I'm very curious how assembly languages work- I remain general because I'm not talking only about intel x86 assembly (although it's the only one I'm remotely familiar with). To be a bit more clear...
mov %eax,%ebx
How does the computer know what an instruction like "mov" does? How does it know that eax and ebx are registers? Do people write grammars for assembly languages? How do they write this? I imagine nothing is stopping someone from writing an assembly language that substitutes the mov
instruction with something like dog
or horse
etc., (obviously this isn't semantic at all)
Sorry if this isn't too clear, but it's something I find a bit puzzling- I know it can't be magic, but I can't see how it works. I've looked up some stuff on wikipedia, but all it seems to say is it translates it down to machine code, well, what I'm asking is how that translation occurs I suppose.
Thoughts?
EDIT: I realize that this stuff is defined in reference manuals and things, I guess what I wish to know is how you tell your processor "Okay, when you see mov
you're gonna do this". I also know that it's a sequence of probably a ton of logic gates..but there has to be some way for the processor to recognize is that mov
is the symbol that means "use these logic gates"

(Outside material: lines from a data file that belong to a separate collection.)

(** ** A concrete instance

    Fixed-length codecs; transactions with one output; keys, addresses and
    Merkle trees with two values or one. *)

Section fixed.
Context {A : Type} (n : nat) (enc : A → bytes) (dec : bytes → option A) (P : A → Prop) `{∀ a, Decision (P a)}.

(** A decoder that also rejects values out of range. *)
Definition checked_decode (b : bytes) : option A :=
  a ← dec b; if decide (P a) then Some a else None.

Definition fixed_codec : codec A :=
  mkCodec enc (let! b := map_errM (λ _, EncIo) (read_slice n) in lift (ok_or (checked_decode b) EncOther)).

Lemma fixed_codec_laws :
  n ≠ 0%nat → (∀ a, P a → length (enc a) = n ∧ dec (enc a) = Some a) → CodecLaws fixed_codec P.
Proof.
  intros Hn Henc. split.
  - intros a Ha. destruct (Henc a Ha) as [Hl Hd]. simpl.
    eapply parses_bind_last; [by apply parses_map_err, parses_read_slice|].
    apply parses_lift. unfold checked_decode. rewrite Hd. simpl. by rewrite decide_True.
  - intros s s' a. simpl. unfold bindM, map_errM, read_slice, lift.
    destruct (Nat.ltb_spec (length s) n); [done|]. cbn [map_err]. intros Heq. injection Heq as <- _.
    exists (take n s). split; [|by rewrite take_drop].
    intros Hnil%(f_equal length). rewrite length_take in Hnil. simpl in Hnil. lia.
  - intros s s' a. simpl. intros (s1 & b & _ & Hl)%bindM_Ok. apply lift_Ok in Hl as [_ Hl].
    apply ok_or_Ok in Hl. unfold checked_decode in Hl. destruct (dec b) as [a'|]; [|done]. simpl in Hl.
    case_decide; [|done]. by injection Hl as <-.
  - simpl. eauto 10 with reader.
Qed.
End fixed.

Definition toy_int_codec (n : nat) (P : Z → Prop) `{∀ a, Decision (P a)} : codec Z :=
  fixed_codec n (to_le_bytes n) (λ b, Some (from_le_bytes b)) P.

Lemma toy_int_laws n (P : Z → Prop) `{∀ a, Decision (P a)} :
  n ≠ 0%nat → (∀ v, P v → 0 ≤ v < 256 ^ Z.of_nat n) → CodecLaws (toy_int_codec n P) P.
Proof.
  intros Hn HP. apply fixed_codec_laws; [done|]. intros v Hv.
  by rewrite to_le_bytes_length, from_to_le_bytes by auto.
Qed.

#[export] Instance is_u8_dec v : Decision (is_u8 v).
Proof. unfold is_u8. apply _. Defined.
#[export] Instance is_u32_dec v : Decision (is_u32 v).
Proof. unfold is_u32. apply _. Defined.
#[export] Instance is_u64_dec v : Decision (is_u64 v).
Proof. unfold is_u64. apply _. Defined.
#[export] Instance is_array_dec n b : Decision (is_array n b).
Proof. unfold is_array. apply _. Defined.
#[export] Instance header_wf_dec h : Decision (header_wf h).
Proof. unfold header_wf. apply _. Defined.
#[export] Instance outpoint_wf_dec o : Decision (outpoint_wf o).
Proof. unfold outpoint_wf. apply _. Defined.

Definition toy_encode_header (h : Header) : bytes :=
  to_le_bytes 4 (h_version h) ++ prev_blockhash h ++ merkle_root h ++
  to_le_bytes 4 (h_time h) ++ to_le_bytes 4 (h_bits h) ++ to_le_bytes 4 (h_nonce h).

What you see there are mnemonics, which make it easy for a programmer to write assembly; it is however not executable in mnemonic form. When you pass these assembly instructions through an assembler, they are translated into machine code they represent, which is what the CPU and its various co-processors interpret and execute (it's generally taken down into smaller units by the CPU, called micro-ops).
If you're curious as to how exactly it does that, well that's a long process, but this has all that information.
All the semantics, etc. are handled by the assembler, which checks for validity and integrity where possible (one can still assemble invalid code however!). This basically makes assembly a low-level language, even though it has a 1 to 1 correlation to the outputted machine code (except when using macro based assemblers, but then the macros still expand to 1 to 1).